FBI director says he feels ‘mildly nauseous’ about possibility he affected election, but has no regrets
FBI Director James B. Comey gave his most exhaustive defense yet Wednesday of his role in politically sensitive investigations, telling a Senate panel that despite feeling “mildly nauseous’’ at the thought his decisions about a probe into Hillary Clinton might have affected the election outcome, he had no regrets.
He also said he was confident in the FBI’s handling of an ongoing probe of any contacts between Russian officials and associates of President Trump.
Through nearly four hours of sometimes combative questioning from Democrats and Republicans, Comey offered his most full-throated explanation of his actions to date, and he never wavered from his core contention — that the FBI has stayed above the political fray even as its investigators probed senior aides to both the Republican and Democratic presidential candidates.
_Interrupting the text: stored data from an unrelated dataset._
Lemma store_storable s : profiles_ok s -> storable 3 (store_value s).
Proof.
  intros Hs. pose proof (active_text s Hs) as Ha. rewrite store_value_eq by done. destruct Hs as [Hl Hh _ _]. unfold store_fields.
  assert (map_Forall (fun k _ => text_ok k) (m_hostProfile s)) as Hk by (intros k id Hi; by apply (Hh k id)).
  assert (storable 2 (VArray (profileToJson <$> m_profiles s))) as H1.
  { cbn [storable]. induction Hl as [|p l Hp _ IH]; [done|]. split; [by apply profile_storable|done]. }
  assert (storable 2 (VObject (write_entries VString (m_hostProfile s)))) as H2.
  { rewrite write_entries_eq by done. split; [|split].
    - rewrite <- list_fmap_compose. erewrite list_fmap_ext; [apply in_order_keys|done].
    - apply list.Forall_forall. intros f ([k id] & -> & Hi%in_order_elem)%list_elem_of_fmap. by apply (Hh k id).
    - apply all_storable, list.Forall_forall. intros f ([k id] & -> & Hi%in_order_elem)%list_elem_of_fmap.
      apply text_storable. by apply (Hh k id). }
  split; [case_bool_decide; apply (bool_decide_unpack _); vm_compute; exact I|]. split.
  - case_bool_decide; repeat (apply list.Forall_cons; split; [by apply literal_ok|]); constructor.
  - apply all_storable. do 3 (apply list.Forall_cons; split; [done|]). case_bool_decide as Hne; [constructor|].
    apply list.Forall_singleton, text_storable. by destruct Ha.
Qed.

Context (e : env).

Lemma names_found id l : names id l -> exists p, find_profile id l = Some p.
Proof.
  intros (p & Hp & <-). unfold find_profile. destruct (List.find _ l) as [q|] eqn:Ef; [by exists q|].
  apply list_elem_of_In in Hp. pose proof (find_none _ _ Ef p Hp) as Hn. cbn beta in Hn. by rewrite bool_decide_true in Hn.
Qed.

Lemma read_profiles l : Forall profile_ok l -> forall w,
  foldl (read_profile e) w (profileToJson <$> l) = set_store (with_profiles (m_profiles (w_store w) ++ l) (w_store w)) w.
Proof.
  induction 1 as [|p l Hp _ IH]; intros w; cbn [fmap list_fmap foldl].
  - rewrite app_nil_r. by destruct w as [[]].
  - rewrite IH. unfold read_profile. rewrite profile_back, bool_decide_false by first [done | apply (ok_id p Hp)]. cbn.
    by rewrite <- app_assoc.
Qed.

Lemma hosts_back m : hosts_ok m -> read_hosts (write_entries VString m) = m.
Proof.
  intros Hm. pose proof (entries_back VString (fun v => match v with VString s => Some s | _ => None end) false m) as Hb. cbn [back] in Hb.
  apply Hb. intros k id Hi. split; [by apply (Hm k id)|done].
Qed.

Lemma store_read_back s w : profiles_ok s ->
  w_store (read_store e (store_value s) (set_store {| m_profiles := []; m_hostProfile := ∅; m_activeProfileId := []; m_loaded := true |} w)) = s.
Proof.
  intros Hs. rewrite store_value_eq by done. destruct Hs as [Hl Hh Ha Hld]. unfold read_store.
  change (get_array "profiles" _) with (Some (profileToJson <$> m_profiles s)).
  change (get_object "host_profile" _) with (Some (write_entries VString (m_hostProfile s))). cbn [value_or].
  rewrite read_profiles, hosts_back by done. cbn [w_store set_store with_profiles m_profiles app].
  assert (value_or (get_string "active_profile_id" (VObject (store_fields s))) [] = m_activeProfileId s) as ->.
  { unfold store_fields. destruct (decide (m_activeProfileId s = [])) as [E|E]; [by rewrite E|by rewrite (bool_decide_false (m_activeProfileId s = []))]. }
  destruct s as [l m a ld]. cbn in Ha, Hl, Hh, Hld. subst ld.
  cbn [w_store set_store with_active m_profiles m_activeProfileId].
  unfold lookup_profile. cbn [m_profiles]. destruct (decide (l = [])) as [->|Hp]; [|rewrite bool_decide_false in Ha by done].
  - cbn in Ha. by subst.
  - destruct (names_found a l Ha) as [p Hf]. change (m_profiles (with_active _ _)) with l. rewrite bool_decide_false, Hf; [done|]. destruct Ha as (q & Hq & <-).
    rewrite list.Forall_forall in Hl. by apply Hl.
Qed.

Lemma save_reload w : profiles_ok (w_store w) -> (save e w).1 = true -> w_store (reload e (save e w).2) = w_store w.
Proof.
  intros Hs. unfold save. destruct (json_dump_file _ _ _) as [files worked] eqn:Ed. cbn [fst snd]. intros ->.
  apply json_dump_file_states in Ed as [Hlast _]. unfold reload. cbn [w_file set_store]. rewrite Hlast. cbn [from_option id].
  assert (loaded_object (Some (json_dumps false (store_value (w_store w)))) = Some (store_value (w_store w))) as ->.
  { unfold loaded_object. cbn [mbind option_bind]. rewrite (loads_dumps 3); [|unfold JSON_PARSER_MAX_DEPTH; lia|by apply store_storable].
    by rewrite store_value_eq. }
  by apply store_read_back.
Qed.
End back.

(** A save that works keeps everything: the profiles, what hosts are bound to and
    the active profile are read back as they were at the next start. *)
Theorem profiles_saved (lib : Jansson) (laws : JanssonLaws) (e : env) (w : world) : profiles_ok (w_store w) ->
  (save e w).1 = true -> w_store (reload e (save e w).2) = w_store w.
Proof. apply save_reload. Qed.

Definition ex_env : env := {| clock := fun n => Z.of_nat n; rng := fun n => 7; dump := fun _ => {| succeeds := fun _ => true; written := 0 |} |}.
Definition ex_profile (id : string) : StreamConfigProfile := preset_profile (bs id) (spec "720p 60 10M" 720 60 10000).
Definition ex_profiles : profiles :=
  {| m_profiles := [ex_profile "p-1"; with_name (bs "Travel") (ex_profile "p-2")]; m_hostProfile := {[bs "pc" := bs "p-2"]};
     m_activeProfileId := bs "p-1"; m_loaded := true |}.
Definition world_with (s : profiles) : world :=
  {| w_store := s; w_file := None; w_legacy := None; w_trace := []; w_made := 0; w_saves := 0 |}.
(* ===== verification/FileLog.v ===== *)
(** The diagnostic log ([diagnostics/RotatingFileLog.cpp], behind
    [vpn/VpnFileLogger.cpp]): what is blanked in a message, and the file with its
    one older part. The time and what the file calls answer come from outside. *)

From S2P Require Import Prelude Bytes Text.

Inductive Severity := Info | Warning | Error.
Definition severity_name (severity : Severity) : string :=
  match severity with Info => "INFO" | Warning => "WARN" | Error => "ERROR" end.

(** ** What is blanked *)

Definition secret_fields : list string := [
  "privatekey"; "private key"; "presharedkey"; "preshared key"; "setupkey"; "setup key"; "authkey"; "auth key"; "passphrase";
  "machineprivate"; "machine private"; "nodeprivate"; "node private"; "discoprivate"; "disco private"; "wireguard secret"].
Definition contains_secret_field (line : bytes) : bool :=
  existsb (fun field => bool_decide (is_Some (find_sub (bs field) (lower line)))) secret_fields.

Definition LINE_END : byte := u8 10.

(** What is written for one line. *)
Definition sanitize_line (line : bytes) : bytes :=
  if contains_secret_field line then
    match find (ch "=") line with
    | Some equals => substr 0 (equals + 1) line ++ bs " <redacted>"
    | None => bs "<redacted>"
    end
  else line.

(** The loop over the lines from [start]; [None] when the fuel ends. *)
Fixpoint sanitize_loop (fuel : nat) (message : bytes) (start : nat) (result : bytes) : option bytes :=
  match fuel with
  | O => None
  | S k =>
      if (start <=? length message)%nat then
        let end_ := find_from LINE_END start message in
        let lineEnd := match end_ with None => length message | Some e => e end in
        let result := result ++ sanitize_line (substr start (lineEnd - start) message) in
        match end_ with
        | None => Some result
        | Some e => sanitize_loop k message (e + 1) (result ++ [LINE_END])
        end
      else Some result
  end.
Definition sanitize (message : bytes) : option bytes := sanitize_loop (S (S (length message))) message 0 [].

(** ** The file *)

Definition kMaxLogBytes : Z := 1024 * 1024.

(** The log and its [.1]. *)
Record files := { log : option bytes; backup : option bytes }.

(** What the calls of one [append] answer; a write that fails leaves [written] bytes. *)
Record outcome := { size_known : bool; removed : bool; renamed : bool; opened : bool; written : option nat }.

Definition log_line (timestamp provider : bytes) (severity : Severity) (message : bytes) : option bytes :=
  message ← sanitize message;
  Some (bs "[" ++ timestamp ++ bs "] [" ++ bs (severity_name severity) ++ bs "] [" ++ provider ++ bs "] " ++ message ++ [LINE_END]).

(** Room for the line: the log is moved to the backup when it is full. *)
Definition rotate (o : outcome) (line : bytes) (f : files) : bool * files :=
  let currentSize := match log f with Some text => if size_known o then zlen text else 0 | None => 0 end in
  if (0 <? currentSize) && (kMaxLogBytes <? currentSize + zlen line) then
    let f := if removed o then {| log := log f; backup := None |} else f in
    if renamed o then (true, {| log := None; backup := log f |}) else (false, f)
  else (true, f).

Definition append_line (o : outcome) (line : bytes) (f : files) : bool * files :=
  let '(room, f) := rotate o line f in
  if negb room then (false, f)
  else if negb (opened o) then (false, f)
  else
    let text := default [] (log f) in
    match written o with
    | None => (true, {| log := Some (text ++ line); backup := backup f |})
    | Some n => (false, {| log := Some (text ++ take n line); backup := backup f |})
    end.

Definition append (o : outcome) (path timestamp provider : bytes) (severity : Severity) (message : bytes) (f : files) : option (bool * files) :=
  if bool_decide (path = []) then Some (false, f)
  else line ← log_line timestamp provider severity message; Some (append_line o line f).

(** ** A secret's value is not written *)

(** The lines of a message, each sanitized. *)
Lemma sanitize_loop_spec fuel : forall message start result, (length message - start < fuel)%nat -> (start <= length message)%nat ->
  sanitize_loop fuel message start result = Some (result ++ join LINE_END (sanitize_line <$> split_on LINE_END (drop start message))).
Proof.
  induction fuel as [|fuel IH]; intros message start result Hf Hs; [lia|]. cbn [sanitize_loop].
  rewrite (proj2 (Nat.leb_le _ _) Hs), find_from_split by done.
  destruct (find_from LINE_END start message) as [e|] eqn:Ee.
  - apply find_from_bound in Ee. destruct (decide (e + 1 <= length message)%nat); [|lia]. rewrite IH by lia.
    cbn [fmap list_fmap]. rewrite join_cons.
    + replace (S e) with (e + 1)%nat by lia. rewrite <- !app_assoc. done.
    + intros E%fmap_nil_inv. by apply split_on_nonempty in E.
  - cbn [fmap list_fmap join]. unfold substr. rewrite take_ge by (rewrite length_drop; lia). done.
Qed.
Lemma sanitize_lines message : sanitize message = Some (join LINE_END (sanitize_line <$> split_on LINE_END message)).
Proof. unfold sanitize. rewrite sanitize_loop_spec by lia. by rewrite drop_0. Qed.

(** Two lines an observer of the log cannot tell apart: equal, or both naming a
    secret and equal up to the first equals sign. *)
Definition same_line (a b : bytes) : Prop :=
  a = b \/ contains_secret_field a = true /\ contains_secret_field b = true /\
           match find (ch "=") a, find (ch "=") b with
           | Some i, Some j => take i a = take j b
           | None, None => True
           | _, _ => False
           end.

Lemma find_char c l i : find c l = Some i -> take (S i) l = take i l ++ [c].
Proof.
  unfold find, find_from. rewrite drop_0. destruct (find_if _ l) as [k|] eqn:E; [|done]. intros [= <-].
  apply find_if_Some in E as (_ & (x & Hx & Hc) & _). apply bool_decide_eq_true in Hc as ->. by apply take_S_r.
Qed.
Lemma sanitize_same_line a b : same_line a b -> sanitize_line a = sanitize_line b.
Proof.
  intros [->|(Ha & Hb & Heq)]; [done|]. unfold sanitize_line. rewrite Ha, Hb.
  destruct (find (ch "=") a) as [i|] eqn:Ei, (find (ch "=") b) as [j|] eqn:Ej; try done.
  unfold substr. rewrite !drop_0, !Nat.add_1_r, (find_char _ _ _ Ei), (find_char _ _ _ Ej), Heq. done.
Qed.

(** What follows the equals sign of a line that names a secret does not reach
    the log, and neither does the line when it has none: two messages that
    differ only there are written the same. Every other line is written as it is. *)
Theorem secrets_not_logged (a b : bytes) : Forall2 same_line (split_on LINE_END a) (split_on LINE_END b) ->
  sanitize a = sanitize b /\
  (Forall (fun l => contains_secret_field l = false) (split_on LINE_END a) -> sanitize a = Some a).
Proof.
  intros H. rewrite !sanitize_lines. split.
  - do 2 f_equal. induction H as [|x y l k Hx _ IH]; [done|]. cbn [fmap list_fmap]. by rewrite IH, (sanitize_same_line x y).
  - intros Hn. f_equal. rewrite <- (join_split_on LINE_END a) at 2. f_equal. clear H. induction Hn as [|x l Hx _ IH]; [done|].
    cbn [fmap list_fmap]. unfold sanitize_line at 1. by rewrite Hx, IH.
Qed.

Definition ex_message (secret : string) : bytes := bs "wg-nx config" ++ [LINE_END] ++ bs "PrivateKey = " ++ bs secret ++ [LINE_END] ++ bs "done".
Lemma secrets_not_logged_witness :
  sanitize (ex_message "abcdef") = sanitize (ex_message "another=one") /\
  sanitize (bs "ready") = Some (bs "ready").
Proof.
  split.
  - apply secrets_not_logged.
    assert (forall s, split_on LINE_END (ex_message s) = split_on LINE_END (ex_message s)) as _ by done.
    change (split_on LINE_END (ex_message "abcdef")) with [bs "wg-nx config"; bs "PrivateKey = abcdef"; bs "done"].
    change (split_on LINE_END (ex_message "another=one")) with [bs "wg-nx config"; bs "PrivateKey = another=one"; bs "done"].
    constructor; [by left|]. constructor; [|constructor; [by left|constructor]]. right. split_and!; vm_compute; reflexivity.
  - apply (secrets_not_logged (bs "ready") (bs "ready")); [constructor; [by left|constructor]|].
    constructor; [vm_compute; reflexivity|constructor].
Defined.

(** ** The size of the log *)

(** A call that puts the start of the line, all of it when it works, behind the log
    or, when the log was moved to the backup, into a new one. *)
Definition wrote (line : bytes) (f f' : files) (ok : bool) : Prop := exists n,
  (ok = true -> take n line = line) /\
  (default [] (log f') = default [] (log f) ++ take n line \/ (backup f' = log f /\ default [] (log f') = take n line)).

Lemma wrote_nothing line f f' : log f' = log f -> wrote line f f' false.
Proof. intros E. exists O. split; [done|]. left. by rewrite E, app_nil_r. Qed.

Lemma rotate_spec o line f : zlen line <= kMaxLogBytes -> size_known o = true -> zlen (default [] (log f)) <= kMaxLogBytes ->
  let '(room, f1) := rotate o line f in
  if room then (log f1 = log f /\ zlen (default [] (log f)) + zlen line <= kMaxLogBytes) \/ (log f1 = None /\ backup f1 = log f)
  else log f1 = log f.
Proof.
  intros Hl Hk Hf. unfold rotate. rewrite Hk. destruct (log f) as [text|] eqn:El; cbn in Hf |- *.
  - destruct (Z.ltb_spec 0 (zlen text)), (Z.ltb_spec kMaxLogBytes (zlen text + zlen line)); cbn [andb].
    + destruct (removed o), (renamed o); cbn [log backup]; rewrite ?El; auto.
    + left. rewrite El. split; [done|lia].
    + left. rewrite El. split; [done|]. pose proof (zlen_nonneg text). lia.
    + left. rewrite El. split; [done|lia].
  - left. by rewrite El.
Qed.

(** With sizes that are known the log never grows over its limit by lines that
    fit, whatever else fails: a line is put behind what is there, or into a new
    log when the old one has become the backup, and all of it when that is said. *)
Theorem log_bounded (o : outcome) (line : bytes) (f : files) :
  zlen line <= kMaxLogBytes -> size_known o = true -> zlen (default [] (log f)) <= kMaxLogBytes ->
  let '(ok, f') := append_line o line f in zlen (default [] (log f')) <= kMaxLogBytes /\ wrote line f f' ok.
Proof.
  intros Hl Hk Hf. pose proof (rotate_spec o line f Hl Hk Hf) as Hr. unfold append_line.
  destruct (rotate o line f) as [[] f1]; cbn [negb]; [|rewrite Hr; split; [done|by apply wrote_nothing]].
  assert (forall n, zlen (take n line) <= zlen line) as Htake by (intros n; unfold zlen; rewrite length_take; lia).
  destruct (opened o); cbn [negb].
  - assert (forall n ok, (ok = true -> take n line = line) ->
      zlen (default [] (log f1) ++ take n line) <= kMaxLogBytes /\
      wrote line f {| log := Some (default [] (log f1) ++ take n line); backup := backup f1 |} ok) as Hw.
    { intros n ok Hn. specialize (Htake n). rewrite zlen_app. destruct Hr as [[E Hz]|[E Eb]]; rewrite E.
      - split; [lia|]. exists n. by split; [|left].
      - cbn [default]. rewrite zlen_nil. split; [lia|]. exists n. by split; [|right]. }
    destruct (written o) as [n|].
    + by apply (Hw n).
    + specialize (Hw (length line) true). rewrite take_ge in Hw by lia. by apply Hw.
  - destruct Hr as [[E _]|[E Eb]]; rewrite E; [split; [done|by apply wrote_nothing]|]. split; [done|].
    exists O. split; [done|]. right. split; [done|by rewrite E].
Qed.

Lemma log_bounded_witness : zlen (bs "[t] ready") <= kMaxLogBytes /\
  let '(ok, f') := append_line {| size_known := true; removed := false; renamed := true; opened := true; written := None |}
    (bs "[t] ready") {| log := Some (bs "[s] start"); backup := None |} in
  zlen (default [] (log f')) <= kMaxLogBytes /\ wrote (bs "[t] ready") {| log := Some (bs "[s] start"); backup := None |} f' ok.
Proof. split; [vm_compute; discriminate|]. apply log_bounded; [vm_compute; discriminate|done|vm_compute; discriminate]. Defined.

(** ** Findings *)

(** What stands before the equals sign, and the rest of a secret that takes more
    than one line, is written. *)
Example secret_before_equals : sanitize (bs "login with tskey-0123 as auth key, mode=once") =
  Some (bs "login with tskey-0123 as auth key, mode= <redacted>").
Proof. vm_compute. reflexivity. Qed.
Example secret_on_the_next_line : sanitize (bs "PrivateKey =" ++ [LINE_END] ++ bs "c2VjcmV0") =
  Some (bs "PrivateKey = <redacted>" ++ [LINE_END] ++ bs "c2VjcmV0").
Proof. vm_compute. reflexivity. Qed.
“Lordy, has this been painful,” he said. “I’ve gotten all kinds of rocks thrown at me and this has been really hard, but I think I’ve done the right thing at each turn.”
Comey appeared to win few new converts to his way of thinking, given the intense partisanship still swirling around both the now-closed probe of Clinton’s use of a private email server while she was secretary of state, and the current investigation into whether any Trump associates may have coordinated with Russian officials to interfere with the election campaign.